The safeguarding of these rights to the ends that men may speak as they think on matters vital to them and that falsehoods may be exposed through the processes of education and discussion is essential to free government. Those who won our independence had confidence in the power of free and fearless reasoning and communication of ideas to discover and spread political and economic truth. Noxious doctrines in those fields may be refuted, and their evil averted, by the courageous exercise of the right of free discussion. Abridgment of freedom of speech and of the press, however, impairs those opportunities for public education that are essential to effective exercise of the power of correcting error through the processes of popular government. . . . Mere legislative preference for one, rather than another, means for combatting substantive evils therefore may well prove an inadequate foundation on which to rest regulations which are aimed at or, in their operation, diminish, the effective exercise of rights so necessary to the maintenance of democratic institutions. . . .

Proof of an abuse of power in the particular case has never been deemed a requisite for attack on the constitutionality of a statute purporting to license the dissemination of ideas. . . . [T]he rule is not based upon any assumption that application for the license would be refused, or would result in the imposition of other unlawful regulations. Rather, it derives from an appreciation of the character of the evil inherent in a licensing system. The power of the licensor against which John Milton directed his assault by his “Appeal for the Liberty of Unlicensed Printing” is pernicious not merely by reason of the censure of particular comments, but by reason of the threat to censure comments on matters of public concern.
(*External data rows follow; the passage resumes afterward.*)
(** A file is resized when it keeps its place, or when it moves back into the inode
    and the string that holds the inode stays where it is. *)
Lemma Truncate_refines T PO t path n k hd name data c :
  FS T PO t -> path <> [] -> rooms T PO t path -> resolve T path = Some k ->
  T !! k = Some (mk_value hd name data) -> value_wf hd name -> os_wf (t_st t).2 ->
  file_rep t (mk_value hd name data) (-1) c -> bytes_ok (inline_part (threshold_ (t_st t).1) n c) -> 0 <= n ->
  257 + Z.of_nat (length name) + n < 2 ^ 31 -> (has_blob hd = 0 -> n <= threshold_ (t_st t).1) ->
  (forall i j, length (env_memory env i j) = j) ->
  env_moved env (length (mk_value hd name data))
    (length (mk_value hd name (inline_part (threshold_ (t_st t).1) n c))) = false ->
  exists t', Truncate env path n t = Ret 0 t' /\ truncated T PO t k hd name c n t'.
Proof.
  intros HFS Hp Hroom Er ET Hwf Hos Hrep Hc Hn Hlen Hside Hmem Hmv.
  destruct (lookup_file T PO t path k _ c HFS Hp Hroom Er ET Hos Hrep)
    as (t1 & t2 & o & h & Hrun & Hg & HF2 & Eh & Hkh & Hvh & Hm & Hpin & Hst2 & Hos2 & _ & Hrep2 & Hf2).
  rewrite <- Hst2 in Hside, Hmv, Hc. rewrite <- Hvh in Hrep2.
  destruct (truncate_data_spec T _ t2 o h hd name data c n HF2 Eh Hm Hpin Hos2 Hvh Hwf Hrep2 Hn Hc Hlen Hside Hmem)
    as (t3 & Hdata & [MF ME MS MO MV MD]).
  set (th := threshold_ (t_st t2).1) in *. set (data' := inline_part th n c) in *.
  destruct (truncate_end _ PO t3 o (set_value_ (mk_value hd name data') h) hd name data' n th MF ME)
    as (t4 & Hend & HF4 & Hs4); try done; [by eapply FS_pins_nonneg|lia|].
  cbn [key_ set_value_] in HF4. rewrite insert_insert_eq, Hkh in HF4.
  assert (data_file t2 hd = data_file t hd) as Hdf by (unfold data_file; by rewrite Hst2). rewrite Hdf in *.
  exists t4. split; [|split].
  - unfold Truncate. erewrite bind_Ret by exact Hrun. cbv iota beta. erewrite bind_Ret by exact Hg.
    rewrite bind_WriteLock. cbv iota. rewrite bind_assoc. erewrite bind_Ret by (apply handle_at_Ret; exact Eh).
    rewrite bind_assoc. erewrite bind_Ret by (apply header_at_Ret; rewrite Hvh; by exists hd, name, data).
    rewrite bind_assoc. erewrite bind_Ret by reflexivity. fold th. rewrite bind_assoc.
    rewrite Hvh, header_of by done. rewrite Hvh in Hdata. erewrite bind_Ret by exact Hdata.
    rewrite bind_assoc. erewrite bind_Ret by (apply handle_at_Ret; exact ME). cbn [value_ set_value_].
    rewrite bind_assoc. unfold stale_header. rewrite Hmv, bind_ret. cbn [value_ set_value_] in Hend.
    rewrite bind_assoc. apply bind_inv in Hend as ([] & t5 & H5 & (  [] & t6 & H6 & H7)%bind_inv).
    erewrite bind_Ret by exact H5. rewrite bind_assoc. erewrite bind_Ret by exact H6.
    rewrite bind_assoc. erewrite bind_Ret by exact H7. rewrite bind_ret, bind_Unlock. reflexivity.
  - exists (resized hd th n), data'. split; [apply resized_wf; [done|lia]|]. split; [apply resized_stat|]. split; [done|].
    exists (resized hd th n), name, data'. split; [done|]. split; [apply resized_wf; [done|lia]|].
    rewrite resized_stat, length_str_resize. split; [cbn; lia|].
    assert (data_file t4 (resized hd th n) = data_file t hd) as ->
      by (unfold data_file; rewrite resized_stat, Hs4, MS, Hst2; done).
    rewrite Hs4, MS. fold th. rewrite MD.
    pose proof (resized_blob t2 hd name data c n Hwf ltac:(by rewrite <- Hvh)) as Hb. fold th in Hb. rewrite Hb.
    subst data'. unfold inline_part. destruct (n >? th) eqn:E; [right|left]; split_and!; try done; [by left|lia|lia].
  - by rewrite Hs4, MS.
  - by rewrite Hs4.
  - intros q Hq. by rewrite Hs4, (of_others _ _ _ MV q Hq), Hf2.
Qed.

Lemma Truncate_missing T PO t path n :
  FS T PO t -> path <> [] -> rooms T PO t path -> (k ← resolve T path; T !! k) = None ->
  exists t', Truncate env path n t = Ret (- ENOENT) t' /\ FS T PO t' /\
    forall q, file_at (t_st t').2 q = file_at (t_st t).2 q.
Proof.
  intros HFS Hp Hroom Hno. destruct (PathLookup_spec T PO t path HFS Hp) as (t1 & Hrun & HF1 & HS1 & He).
  assert (forall q, file_at (t_st t1).2 q = file_at (t_st t).2 q) as Hq by (intros q; by apply same_files_at, HS1).
  unfold Truncate. erewrite bind_Ret by exact Hrun. destruct (resolve T path) as [k|] eqn:Er; cbn in Hno.
  - pose proof (resolve_key_ok _ _ _ _ _ HFS Er) as Hk.
    pose proof (fs_get T PO t1 k INODE_WRITE HF1 Hk (room_same _ _ _ _ HS1 (Hroom k Er))) as Hget.
    rewrite Hno in Hget. destruct Hget as (ic' & Hg & HF2 & _); [done|]. exists (put_ic ic' t1). split; [|done].
    erewrite bind_Ret by (apply in_ic_Ret; exact Hg). rewrite bind_WriteLock, bind_ret, bind_Unlock. reflexivity.
  - exists t1. split; [|done]. by apply FSError_Ret; auto.
Qed.
End truncate.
It is not merely the sporadic abuse of power by the censor, but the pervasive threat inherent in its very existence that constitutes the danger to freedom of discussion. . . . One who might have had a license for the asking may therefore call into question the whole scheme of licensing when he is prosecuted for failure to procure it. . . . A like threat is inherent in a penal statute, like that in question here, which does not aim specifically at evils within the allowable area of state control but, on the contrary, sweeps within its ambit other activities that, in ordinary circumstances, constitute an exercise of freedom of speech or of the press. 
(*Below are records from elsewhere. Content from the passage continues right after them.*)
(* ===== verification/FsHistory.v ===== *)
(** Histories of operations: [TableFS] refines the tree of [FsSpec].

    [represents] relates a tree to a state of the file system in which nothing is
    open. Every operation, run on related states, returns what the specification
    says and leaves related states behind; so does every sequence of operations,
    from the first mount on. *)

From S2P Require Import Prelude Hashes Coding WriteBatch Inode DCache Cache Kv ICache Posix Properties State TableFS FsInv FsOps FsRename FsFile FsTruncate FsDir FsFrame FsMount FsSpec.

Set Default Proof Using "Type".

(** ** Paths *)

Lemma split_path_delim l :
  split_path l = match strchr_delim l with
                 | Some (item, after) => (item :: (split_path after).1, (split_path after).2)
                 | None => ([], l)
                 end.
Proof.
  induction l as [|b l IH]; [done|]. cbn [split_path strchr_delim]. destruct (b =? PATH_DELIMITER).
  - by destruct (split_path l).
  - rewrite IH. by destruct (strchr_delim l) as [[item after]|].
Qed.

Lemma strchr_delim_shorter l item after : strchr_delim l = Some (item, after) -> (length after < length l)%nat.
Proof.
  revert item. induction l as [|b l IH]; intros item H; simpl in H; [done|].
  destruct (b =? PATH_DELIMITER); [by injection H as <- <-; simpl; lia|].
  destruct (strchr_delim l) as [[i a]|]; [|done]. injection H as <- <-. specialize (IH i eq_refl). simpl. lia.
Qed.

Definition same_inos (T : table) (m : gmap tfs_meta_key_t node) : Prop :=
  forall k, ino_of (T !! k) = n_ino <$> m !! k.

Lemma walk_resolve T m fuel after key dir :
  same_inos T m -> (length after < fuel)%nat ->
  resolve_loop fuel T key dir after =
  '(k, d) ← walk m (default root_key key) dir (split_path after).1;
  Some (match (split_path after).1 with [] => key | _ => Some k end, d, (split_path after).2).
Proof.
  intros Hi. revert after key dir. induction fuel as [|fuel IH]; intros after key dir Hl; [lia|].
  cbn [resolve_loop]. rewrite (split_path_delim after). destruct (strchr_delim after) as [[item after']|] eqn:E; [|done].
  apply strchr_delim_shorter in E. cbn [fst snd walk]. rewrite Hi.
  destruct (m !! BuildMetaKey_path item dir) as [n|]; [|done]. cbn [fmap option_fmap option_map mbind option_bind].
  rewrite IH by lia. cbn [default]. destruct (walk _ _ _ _) as [[k d]|] eqn:Ew; [|done].
  cbn [mbind option_bind]. by destruct (split_path after').1; simplify_eq/=.
Qed.

Lemma locate_resolve T st path :
  same_inos T (tree st) -> resolve T path = fst <$> locate st path.
Proof.
  intros Hi. unfold resolve, resolve_parent, locate. destruct path as [|b l]; [done|].
  rewrite (walk_resolve T (tree st)) by (done || simpl; lia). destruct (split_path l) as [ds last]. cbn [fst snd default].
  destruct (walk _ _ _ _) as [[k d]|] eqn:E; [|done]. cbn. f_equal. destruct last; [|done].
  destruct ds; [|done]. cbn in *. by simplify_eq.
Qed.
The existence of such a statute, which readily lends itself to harsh and discriminatory enforcement by local prosecuting officials, against particular groups deemed to merit their displeasure, results in a continuous and pervasive restraint on all freedom of discussion that might reasonably be regarded as within its purview. It is not any less effective, or, if the restraint is not permissible, less pernicious, than the restraint on freedom of discussion imposed by the threat of censorship. An accused, after arrest and conviction under such a statute, does not have to sustain the burden of demonstrating that the State could not constitutionally have written a different and specific statute covering his activities as disclosed by the charge and the evidence introduced against him. . . . Where regulations of the liberty of free discussion are concerned, there are special reasons for observing the rule that it is the statute, and not the accusation or the evidence under it, which prescribes the limits of permissible conduct and warns against transgression. . . .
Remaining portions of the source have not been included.